The first Toyota Prius was launched in 1997, and the hybrid helped to pioneer a generation of environmentally conscious car buyers. However, the company’s stance towards clean car technologies has not been as clear to consumers as of late.

Toyota has become one of the auto industry’s strongest enemies of swift, mainstream adoption of electric vehicles, through political alliances and lobby groups battling carbon taxes and fuel efficiency rules, according to four people familiar with the matter in a new report from The New York Times.

The report details a number of ways the automaker has secretly opposed a move towards mainstream EV adoption, and likely because of its early investments into hydrogen fuel cells – a technology that has all but fallen by the wayside amidst the electric car revolution.

Toyota denies being opposed to EVs, to be sure, and has even announced some new Toyota EV concepts as recently as this year.

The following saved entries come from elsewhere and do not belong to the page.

(** * Player management of the Alda REPL server

    A shallow embedding of [client/repl/player_management.go]: the slot
    [server.player] with its accessors, the helpers [emitter], [withEmitter]
    and [findAvailablePlayer], one iteration of the [managePlayers] loop, and
    [shutdownPlayer].

    Go values are rendered as follows.
    - An [error] is its [Error()] text; a value of Go type [error] is an
      [option error], [None] being [nil].
    - A [time.Time] is a number of nanoseconds since the Unix epoch and a
      [time.Duration] a number of nanoseconds, both in [Z]; [Sub] saturates
      at the bounds of a 64-bit duration as [time.Time.Sub] does.
    - A function returning [(T, error)] returns a pair: Go gives both
      components on every path and the callers here read both.
    - A Go [int] that is only stored and compared with 0 (a port) is a [Z].
    - Calls that leave the process (registry queries, messages to a player,
      log lines) append an [Event] to a trace, so that "was this call made"
      is a statement about a list.

    [managePlayers] runs in one goroutine and the callers of [withEmitter]
    and [shutdownPlayer] in others.  An iteration of the loop is modelled
    as running its four steps on the slot without interference; a wait in
    [withEmitter] sees what the loop stores into the slot between two of
    its attempts. *)

From Stdlib Require Import ZArith String List Bool Lia.
Import ListNotations.
Open Scope string_scope.
Open Scope list_scope.
Open Scope Z_scope.

(** ** Values shared with the other packages *)

Definition error : Type := string.

(** [strings.HasPrefix s prefix] *)
Definition HasPrefix (s prefix : string) : bool := String.prefix prefix s.

Definition Second : Z := 1000000000.
Definition Millisecond : Z := 1000000.

Definition maxDuration : Z := 2 ^ 63 - 1.
Definition minDuration : Z := - 2 ^ 63.

(** [t.Sub(u)]: the duration [t - u], clamped to what a Duration can hold. *)
Definition Sub (t u : Z) : Z :=
  let d := t - u in
  if d >? maxDuration then maxDuration
  else if d <? minDuration then minDuration
  else d.

(** [time.Unix(0, 0)] *)
Definition Unix00 : Z := 0.

Module emitter.
(** The handle that sends OSC messages to the player listening on [Port]. *)
Record OSCEmitter : Type := { Port : Z }.
End emitter.

(** ** Constants of the file (lines 14-18) *)

Definition findPlayerTimeout : Z := 20 * Second.
Definition playerPoolFillInterval : Z := 15 * Second.
Definition pingTimeout : Z := 5 * Second.
Definition pingInterval : Z := 1 * Second.
Definition failedPingThreshold : nat := 3.

Inductive Level : Type := DebugLevel | InfoLevel | WarnLevel.

(** One pacing of the waits, for the concrete runs at the end: an attempt
    every 100 ms, and a wait that gives up hands back the error of its last
    attempt. *)
Definition every100ms (d : Z) : nat := Z.to_nat (d / (100 * Millisecond)).
Definition lastError (e : error) : error := e.

Section PlayerManagement.

(** How [util.Await] paces its attempts is decided in package [util]:
    [retries d] is the number of further attempts that start within the
    duration [d] after a first failed one, and [timeoutError e] is the
    error a wait ends with when its last attempt failed with [e]. *)
Variable retries : Z -> nat.
Variable timeoutError : error -> error.

(** The fields of [system.PlayerState] besides [ID] and [Port], which this
    file never reads, and their zero value. *)
Context {Fields : Type}.
Variable zeroFields : Fields.

(** Modelled from the spec: the Worker Descriptor, [system.PlayerState],
    which is declared in package [system]: "a stable identifier (string,
    opaque, assigned by the registry) and a network endpoint (port
    number)". *)
Record PlayerState : Type := {
  ID : string;
  Port : Z;
  Other : Fields
}.

(** [system.PlayerState{}]: every field at its zero value. *)
Definition zeroPlayerState : PlayerState :=
  {| ID := ""; Port := 0; Other := zeroFields |}.

(** The one field of [Server] that this file touches. *)
Record Server : Type := { player : PlayerState }.

(** [server.player = p] *)
Definition setPlayer (server : Server) (p : PlayerState) : Server :=
  {| player := p |}.

Inductive Event : Type :=
| Call_FillPlayerPool
| Call_FindPlayerByID (id : string)
| Call_FindAvailablePlayer
| Call_EmitPingMessage (port : Z)
| Call_EmitShutdownMessage (port : Z) (arg : Z)
| Log (lvl : Level) (err : option error) (who : option PlayerState)
      (msg : string).

(** ** Accessors of the slot (lines 41-47 and 86-101) *)

Definition hasPlayer (server : Server) : bool :=
  negb (Port (player server) =? 0).

Definition unsetPlayer (server : Server) : Server :=
  setPlayer server zeroPlayerState.

Definition no_player_msg : error := "no player process is available".

Definition emitter (server : Server)
  : emitter.OSCEmitter * option error :=
  if negb (hasPlayer server)
  then ({| emitter.Port := 0 |}, Some no_player_msg)
  else ({| emitter.Port := Port (player server) |}, None).

(** ** Bounded wait *)

(** Modelled from the spec: [util.Await], the Bounded-Wait Executor of
    package [util]: "await(operation, timeout) -> success | TimeoutError |
    operation's own error", with which [withChannel] "waits (bounded by the
    discovery timeout) until a channel can be obtained" and tolerates "the
    case where a worker becomes available between the first unsuccessful
    attempt and a later retry within the timeout window".  The test runs
    once; while it fails and the window allows, it runs again.  [test k] is
    the [k]-th run of the closure, acting on what the closure captured
    ([St]). *)
Fixpoint awaitLoop {St : Type} (test : nat -> St -> St * option error)
    (k left : nat) (s : St) : St * option error :=
  match test k s with
  | (s', None) => (s', None)
  | (s', Some e) =>
      match left with
      | O => (s', Some (timeoutError e))
      | S left' => awaitLoop test (S k) left' s'
      end
  end.

Definition Await {St : Type} (test : nat -> St -> St * option error)
    (timeoutDuration : Z) (s : St) : St * option error :=
  awaitLoop test 0 (retries timeoutDuration) s.

(** ** What one iteration of the loop is told by the outside *)

Record World : Type := {
  (** [time.Now()] *)
  Now : Z;
  (** [system.FillPlayerPool()] *)
  FillPlayerPool : option error;
  (** [system.FindPlayerByID(id)] *)
  FindPlayerByID : string -> PlayerState * option error;
  (** [system.FindAvailablePlayer()], at its [k]-th call of the wait *)
  FindAvailablePlayer : nat -> PlayerState * option error;
  (** [emitter.EmitPingMessage()] to a port, at its [k]-th call of the wait *)
  EmitPingMessage : Z -> nat -> option error
}.

(** ** findAvailablePlayer (lines 20-39) *)

(** The closure of lines 24-32; it captures [player] and, here, the trace. *)
Definition findAvailablePlayer_test (w : World) (k : nat)
    (c : PlayerState * list Event) : PlayerState * list Event * option error :=
  let '(player_, tr) := c in
  let '(availablePlayer, err) := FindAvailablePlayer w k in
  match err with
  | Some e => ((player_, tr ++ [Call_FindAvailablePlayer]), Some e)
  | None => ((availablePlayer, tr ++ [Call_FindAvailablePlayer]), None)
  end.

Definition findAvailablePlayer (w : World)
  : PlayerState * option error * list Event :=
  let '((player_, tr), err) :=
    Await (findAvailablePlayer_test w) findPlayerTimeout
      (zeroPlayerState, []) in
  match err with
  | Some e => (zeroPlayerState, Some e, tr)
  | None => (player_, None, tr)
  end.

(** ** withEmitter (lines 55-76) *)

(** Other goroutines write [server.player] while a caller waits:
    [writes j] is what was stored into the slot between attempt [j] and
    attempt [j + 1] of the wait, if anything. *)
Definition arrive (writes : nat -> option PlayerState) (k : nat)
    (server : Server) : Server :=
  match k with
  | O => server
  | S j =>
      match writes j with
      | Some p => setPlayer server p
      | None => server
      end
  end.

(** The closure of lines 61-69: it reads the shared [server] and captures
    [emitter]; the state threaded through the wait is the pair of them. *)
Definition withEmitter_test (writes : nat -> option PlayerState) (k : nat)
    (c : Server * emitter.OSCEmitter)
  : Server * emitter.OSCEmitter * option error :=
  let '(server0, emitter_) := c in
  let server1 := arrive writes k server0 in
  let '(oe, err) := emitter server1 in
  match err with
  | Some e => ((server1, emitter_), Some e)
  | None => ((server1, oe), None)
  end.

(** [execute] acts on an outside of type [W]. *)
Definition withEmitter {W : Type} (server : Server)
    (writes : nat -> option PlayerState)
    (execute : emitter.OSCEmitter -> W -> W * option error) (w : W)
  : Server * W * option error :=
  let '((server', emitter_), err) :=
    Await (withEmitter_test writes) findPlayerTimeout
      (server, {| emitter.Port := 0 |}) in
  match err with
  | Some e => (server', w, Some e)
  | None => let '(w', r) := execute emitter_ w in (server', w', r)
  end.

(** ** One iteration of managePlayers (lines 120-189) *)

Record Loop : Type := {
  server : Server;
  playerPoolLastFilled : Z;
  lastPing : Z
}.

(** Lines 123-132. *)
Definition fillStep (w : World) (now lastFilled : Z) : Z * list Event :=
  if Sub now lastFilled >? playerPoolFillInterval then
    (now,
     Call_FillPlayerPool ::
     match FillPlayerPool w with
     | Some err => [Log WarnLevel (Some err) None "Failed to fill player pool."]
     | None => [Log DebugLevel None None "Filled player pool."]
     end)
  else (lastFilled, []).

(** Lines 134-152. *)
Definition refreshStep (w : World) (srv : Server) : Server * list Event :=
  if hasPlayer srv then
    let '(updatedState, err) := FindPlayerByID w (ID (player srv)) in
    let call := Call_FindPlayerByID (ID (player srv)) in
    match err with
    | None => (setPlayer srv updatedState, [call])
    | Some e =>
        if HasPrefix e "player not found" then
          (unsetPlayer srv,
           [call; Log WarnLevel None (Some (player srv))
                      "Player process is offline."])
        else
          (srv,
           [call; Log WarnLevel (Some e) None
                      "Failed to update player state information."])
    end
  else (srv, []).

(** Lines 154-162. *)
Definition acquireStep (w : World) (srv : Server) : Server * list Event :=
  if negb (hasPlayer srv) then
    let '(player_, err, tr) := findAvailablePlayer w in
    match err with
    | Some e =>
        (srv,
         tr ++ [Log WarnLevel (Some e) None "No player processes available."])
    | None =>
        (setPlayer srv player_,
         tr ++ [Log InfoLevel None (Some player_) "Found player process."])
    end
  else (srv, []).

(** The wait of lines 169-172: each attempt sends one ping. *)
Definition awaitPing (w : World) (em : emitter.OSCEmitter)
  : list Event * option error :=
  Await
    (fun (k : nat) (tr : list Event) =>
       (tr ++ [Call_EmitPingMessage (emitter.Port em)],
        EmitPingMessage w (emitter.Port em) k))
    pingTimeout [].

In response to claims that it was opposed to EVs, Toyota spokesperson Eric Booth said, “We agree and embrace the fact that all-electric vehicles are the future.” Booth continued, saying that Toyota believes “too little attention is being paid to what happens between today, when 98 percent of the cars and trucks sold are powered at least in part by gasoline, and that fully electrified future.”

Behind closed doors, however, Toyota avoided joining a lobbying group of automakers that reached agreements on California tailpipe emission standards that wanted tougher standards than those implemented by Trump – a move any company “embracing EVs as the future” might normally support.

In addition, and even more recently, the Alliance for Automotive Innovation lobby group argued against the California emissions agreement – thought to be a precursor and basis for similar, expected Biden administration standards – saying that it wasn’t feasible, despite a global need to move towards clean energy and zero-emissions solutions, according to two familiar with the private discussions. The lobby, as it turns out, was headed up by Toyota Executive Chris Reynolds.

Toyota should be leading the automobile transition to electric vehicles, but right now it appears the Japanese automaker is dragging its feet–and losing out to companies such as Tesla in shifting to EVs.